Aim of the task -
Copy every line from the records below that holds the word "values".

====================

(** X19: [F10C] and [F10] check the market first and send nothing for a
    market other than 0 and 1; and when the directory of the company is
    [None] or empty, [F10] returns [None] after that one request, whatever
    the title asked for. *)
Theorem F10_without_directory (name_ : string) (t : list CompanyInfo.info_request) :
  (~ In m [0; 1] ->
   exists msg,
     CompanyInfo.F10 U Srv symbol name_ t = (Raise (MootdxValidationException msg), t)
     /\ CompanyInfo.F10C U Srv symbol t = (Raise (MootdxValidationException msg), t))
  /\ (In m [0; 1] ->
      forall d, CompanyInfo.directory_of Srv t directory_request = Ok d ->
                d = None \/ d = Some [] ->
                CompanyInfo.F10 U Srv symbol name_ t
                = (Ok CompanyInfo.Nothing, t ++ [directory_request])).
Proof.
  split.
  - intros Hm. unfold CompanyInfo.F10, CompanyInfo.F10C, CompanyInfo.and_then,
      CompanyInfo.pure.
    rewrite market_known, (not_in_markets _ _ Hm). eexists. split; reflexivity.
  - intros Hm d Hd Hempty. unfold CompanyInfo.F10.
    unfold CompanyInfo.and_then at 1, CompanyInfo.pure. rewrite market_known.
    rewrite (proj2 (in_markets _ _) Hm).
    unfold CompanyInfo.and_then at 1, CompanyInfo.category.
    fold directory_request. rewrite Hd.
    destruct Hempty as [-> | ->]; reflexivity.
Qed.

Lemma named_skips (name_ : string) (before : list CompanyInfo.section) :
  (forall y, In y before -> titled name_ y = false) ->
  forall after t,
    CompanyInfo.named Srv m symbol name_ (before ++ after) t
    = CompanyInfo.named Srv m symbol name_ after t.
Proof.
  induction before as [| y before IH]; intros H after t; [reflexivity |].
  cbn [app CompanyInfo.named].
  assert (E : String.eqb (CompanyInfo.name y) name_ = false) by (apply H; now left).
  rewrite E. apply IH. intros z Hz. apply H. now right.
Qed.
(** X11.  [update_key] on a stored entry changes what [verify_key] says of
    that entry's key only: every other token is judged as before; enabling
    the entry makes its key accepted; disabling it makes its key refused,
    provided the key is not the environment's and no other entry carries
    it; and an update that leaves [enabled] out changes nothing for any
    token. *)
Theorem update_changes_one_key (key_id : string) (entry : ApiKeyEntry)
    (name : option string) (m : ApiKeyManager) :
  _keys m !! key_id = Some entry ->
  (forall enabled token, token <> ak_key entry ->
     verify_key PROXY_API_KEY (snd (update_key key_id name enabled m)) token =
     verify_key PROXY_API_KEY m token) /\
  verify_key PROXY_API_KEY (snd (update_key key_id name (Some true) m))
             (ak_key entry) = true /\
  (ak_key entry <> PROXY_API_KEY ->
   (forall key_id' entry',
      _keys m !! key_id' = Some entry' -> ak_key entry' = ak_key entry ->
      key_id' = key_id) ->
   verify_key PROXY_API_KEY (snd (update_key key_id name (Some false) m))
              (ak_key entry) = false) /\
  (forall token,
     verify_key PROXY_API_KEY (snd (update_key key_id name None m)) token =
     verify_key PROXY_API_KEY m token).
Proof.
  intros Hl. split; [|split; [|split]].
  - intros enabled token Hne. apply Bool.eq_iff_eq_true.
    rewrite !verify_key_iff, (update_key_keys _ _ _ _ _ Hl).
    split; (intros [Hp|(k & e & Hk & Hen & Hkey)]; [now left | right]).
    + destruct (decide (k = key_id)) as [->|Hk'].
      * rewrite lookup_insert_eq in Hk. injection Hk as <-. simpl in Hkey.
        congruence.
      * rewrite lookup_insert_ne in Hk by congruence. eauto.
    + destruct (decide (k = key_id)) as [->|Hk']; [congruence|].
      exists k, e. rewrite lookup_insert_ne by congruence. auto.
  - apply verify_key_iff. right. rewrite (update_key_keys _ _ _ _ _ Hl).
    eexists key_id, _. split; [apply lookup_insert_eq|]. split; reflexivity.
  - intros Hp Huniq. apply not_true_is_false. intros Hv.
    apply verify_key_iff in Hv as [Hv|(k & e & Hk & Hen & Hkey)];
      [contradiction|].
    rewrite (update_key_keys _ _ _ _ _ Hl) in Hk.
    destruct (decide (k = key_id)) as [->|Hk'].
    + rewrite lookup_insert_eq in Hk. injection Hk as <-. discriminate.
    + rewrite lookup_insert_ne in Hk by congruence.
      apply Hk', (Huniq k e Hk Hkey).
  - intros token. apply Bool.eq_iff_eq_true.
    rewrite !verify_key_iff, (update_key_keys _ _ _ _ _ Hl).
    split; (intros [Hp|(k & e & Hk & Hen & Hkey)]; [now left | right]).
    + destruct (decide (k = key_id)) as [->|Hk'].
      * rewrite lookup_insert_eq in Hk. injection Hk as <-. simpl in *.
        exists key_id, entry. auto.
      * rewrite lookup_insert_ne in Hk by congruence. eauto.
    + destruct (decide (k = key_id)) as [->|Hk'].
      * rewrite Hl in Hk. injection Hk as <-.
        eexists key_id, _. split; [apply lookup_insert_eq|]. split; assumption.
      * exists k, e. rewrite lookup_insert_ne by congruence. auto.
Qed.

====================

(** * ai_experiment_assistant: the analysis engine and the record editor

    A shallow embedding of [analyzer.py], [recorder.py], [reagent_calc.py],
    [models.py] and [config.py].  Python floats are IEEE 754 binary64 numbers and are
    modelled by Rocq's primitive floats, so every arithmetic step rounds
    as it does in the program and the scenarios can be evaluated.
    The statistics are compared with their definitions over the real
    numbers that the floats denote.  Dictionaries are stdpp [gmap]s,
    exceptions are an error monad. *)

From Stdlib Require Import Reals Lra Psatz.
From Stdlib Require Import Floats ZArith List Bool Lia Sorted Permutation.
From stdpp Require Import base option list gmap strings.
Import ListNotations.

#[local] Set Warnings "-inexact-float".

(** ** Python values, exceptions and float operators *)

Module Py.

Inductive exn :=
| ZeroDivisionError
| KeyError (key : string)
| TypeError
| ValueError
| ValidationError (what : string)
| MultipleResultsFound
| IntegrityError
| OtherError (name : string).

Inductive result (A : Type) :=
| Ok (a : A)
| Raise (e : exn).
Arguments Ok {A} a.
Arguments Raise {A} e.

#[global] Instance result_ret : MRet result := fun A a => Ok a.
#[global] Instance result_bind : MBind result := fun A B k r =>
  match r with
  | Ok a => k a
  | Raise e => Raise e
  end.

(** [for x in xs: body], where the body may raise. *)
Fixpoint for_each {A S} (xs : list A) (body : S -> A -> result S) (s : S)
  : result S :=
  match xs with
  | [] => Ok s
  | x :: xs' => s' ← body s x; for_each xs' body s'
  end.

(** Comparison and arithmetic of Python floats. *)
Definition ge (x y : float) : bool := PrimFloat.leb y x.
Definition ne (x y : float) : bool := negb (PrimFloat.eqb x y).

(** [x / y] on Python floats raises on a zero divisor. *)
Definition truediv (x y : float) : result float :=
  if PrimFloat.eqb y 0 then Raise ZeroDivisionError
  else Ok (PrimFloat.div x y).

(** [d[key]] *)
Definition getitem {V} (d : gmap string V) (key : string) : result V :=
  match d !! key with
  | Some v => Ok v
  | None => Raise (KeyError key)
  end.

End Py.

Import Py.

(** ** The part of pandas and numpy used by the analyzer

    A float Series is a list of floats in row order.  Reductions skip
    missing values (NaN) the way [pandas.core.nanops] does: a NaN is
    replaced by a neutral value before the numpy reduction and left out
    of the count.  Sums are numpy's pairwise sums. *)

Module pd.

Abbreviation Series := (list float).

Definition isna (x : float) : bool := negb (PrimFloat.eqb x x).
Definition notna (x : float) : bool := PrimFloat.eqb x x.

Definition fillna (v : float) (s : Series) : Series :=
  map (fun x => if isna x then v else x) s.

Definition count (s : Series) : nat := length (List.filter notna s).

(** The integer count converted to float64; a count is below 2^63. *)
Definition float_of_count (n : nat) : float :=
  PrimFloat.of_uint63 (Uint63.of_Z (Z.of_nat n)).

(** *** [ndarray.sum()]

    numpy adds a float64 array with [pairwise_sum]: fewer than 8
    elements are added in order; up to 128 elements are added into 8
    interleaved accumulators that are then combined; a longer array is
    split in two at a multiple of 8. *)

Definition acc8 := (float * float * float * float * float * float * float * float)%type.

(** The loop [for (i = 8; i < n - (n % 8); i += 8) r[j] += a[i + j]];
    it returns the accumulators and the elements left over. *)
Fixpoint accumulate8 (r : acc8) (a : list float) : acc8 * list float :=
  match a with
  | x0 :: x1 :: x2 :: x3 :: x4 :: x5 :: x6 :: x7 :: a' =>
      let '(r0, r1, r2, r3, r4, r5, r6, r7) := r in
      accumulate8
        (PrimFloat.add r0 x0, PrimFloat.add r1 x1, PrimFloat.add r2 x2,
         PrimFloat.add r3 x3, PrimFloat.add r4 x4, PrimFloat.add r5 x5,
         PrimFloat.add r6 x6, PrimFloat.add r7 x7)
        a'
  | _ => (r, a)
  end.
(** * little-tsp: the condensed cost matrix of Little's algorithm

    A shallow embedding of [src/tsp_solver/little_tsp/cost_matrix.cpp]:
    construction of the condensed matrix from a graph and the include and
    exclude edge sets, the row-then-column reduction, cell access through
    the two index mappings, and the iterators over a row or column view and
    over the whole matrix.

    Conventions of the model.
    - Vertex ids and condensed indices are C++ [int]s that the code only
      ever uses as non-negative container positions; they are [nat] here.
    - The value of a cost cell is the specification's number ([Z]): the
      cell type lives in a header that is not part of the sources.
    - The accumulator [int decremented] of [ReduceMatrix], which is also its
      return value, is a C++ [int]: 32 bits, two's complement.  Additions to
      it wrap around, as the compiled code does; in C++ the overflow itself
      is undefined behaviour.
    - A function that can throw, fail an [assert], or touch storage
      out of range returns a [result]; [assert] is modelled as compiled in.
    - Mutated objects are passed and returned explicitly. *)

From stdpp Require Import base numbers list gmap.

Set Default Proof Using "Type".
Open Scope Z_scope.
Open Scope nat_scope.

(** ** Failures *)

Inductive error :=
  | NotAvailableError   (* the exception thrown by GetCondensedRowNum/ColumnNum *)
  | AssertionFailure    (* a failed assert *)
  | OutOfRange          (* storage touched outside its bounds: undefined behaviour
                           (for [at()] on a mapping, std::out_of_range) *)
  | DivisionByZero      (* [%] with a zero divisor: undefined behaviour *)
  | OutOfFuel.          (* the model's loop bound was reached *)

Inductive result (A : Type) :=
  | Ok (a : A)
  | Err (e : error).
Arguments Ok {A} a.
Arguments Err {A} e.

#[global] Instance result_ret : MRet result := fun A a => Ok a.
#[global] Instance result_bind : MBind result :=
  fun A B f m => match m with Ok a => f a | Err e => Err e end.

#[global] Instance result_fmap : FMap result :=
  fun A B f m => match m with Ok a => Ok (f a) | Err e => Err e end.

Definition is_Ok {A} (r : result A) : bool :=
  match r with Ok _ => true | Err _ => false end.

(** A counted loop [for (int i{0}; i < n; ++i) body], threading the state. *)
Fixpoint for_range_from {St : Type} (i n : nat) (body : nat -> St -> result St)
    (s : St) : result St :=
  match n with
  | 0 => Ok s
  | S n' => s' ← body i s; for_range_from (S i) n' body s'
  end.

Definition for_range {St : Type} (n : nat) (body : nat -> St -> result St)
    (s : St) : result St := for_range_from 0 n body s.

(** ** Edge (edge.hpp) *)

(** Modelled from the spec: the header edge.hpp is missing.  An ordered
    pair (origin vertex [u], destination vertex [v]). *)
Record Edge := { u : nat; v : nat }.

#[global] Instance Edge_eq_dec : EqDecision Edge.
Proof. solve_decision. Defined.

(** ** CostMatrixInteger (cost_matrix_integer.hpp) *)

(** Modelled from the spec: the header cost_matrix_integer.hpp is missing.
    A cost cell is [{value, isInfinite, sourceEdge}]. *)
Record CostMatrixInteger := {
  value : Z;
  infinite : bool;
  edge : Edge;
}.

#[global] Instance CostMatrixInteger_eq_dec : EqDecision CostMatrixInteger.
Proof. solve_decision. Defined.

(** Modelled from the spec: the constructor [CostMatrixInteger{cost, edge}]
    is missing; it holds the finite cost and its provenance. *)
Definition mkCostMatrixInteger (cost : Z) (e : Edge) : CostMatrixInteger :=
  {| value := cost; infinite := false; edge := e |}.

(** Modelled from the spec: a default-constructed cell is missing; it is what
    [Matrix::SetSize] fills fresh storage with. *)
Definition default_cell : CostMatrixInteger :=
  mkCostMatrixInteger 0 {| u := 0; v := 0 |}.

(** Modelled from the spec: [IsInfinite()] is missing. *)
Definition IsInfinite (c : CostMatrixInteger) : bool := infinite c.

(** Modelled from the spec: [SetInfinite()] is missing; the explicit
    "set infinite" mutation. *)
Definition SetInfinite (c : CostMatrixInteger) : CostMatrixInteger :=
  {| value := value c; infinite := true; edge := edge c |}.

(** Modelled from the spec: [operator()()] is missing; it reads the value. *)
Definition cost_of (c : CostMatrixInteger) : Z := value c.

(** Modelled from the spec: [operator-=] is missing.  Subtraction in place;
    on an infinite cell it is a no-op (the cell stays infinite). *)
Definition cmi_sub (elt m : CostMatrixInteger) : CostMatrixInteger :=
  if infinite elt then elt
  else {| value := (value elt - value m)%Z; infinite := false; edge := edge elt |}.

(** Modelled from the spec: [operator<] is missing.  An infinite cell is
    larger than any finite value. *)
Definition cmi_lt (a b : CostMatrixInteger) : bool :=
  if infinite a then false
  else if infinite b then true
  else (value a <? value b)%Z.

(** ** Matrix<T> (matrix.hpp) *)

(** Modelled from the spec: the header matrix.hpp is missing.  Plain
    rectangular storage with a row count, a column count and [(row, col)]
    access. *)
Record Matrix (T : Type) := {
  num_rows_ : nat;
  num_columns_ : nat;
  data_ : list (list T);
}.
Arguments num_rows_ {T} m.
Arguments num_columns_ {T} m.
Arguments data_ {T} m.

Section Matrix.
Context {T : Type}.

====================

Result of this exercise -
(** ** Python values, exceptions and float operators *)
    missing values (NaN) the way [pandas.core.nanops] does: a NaN is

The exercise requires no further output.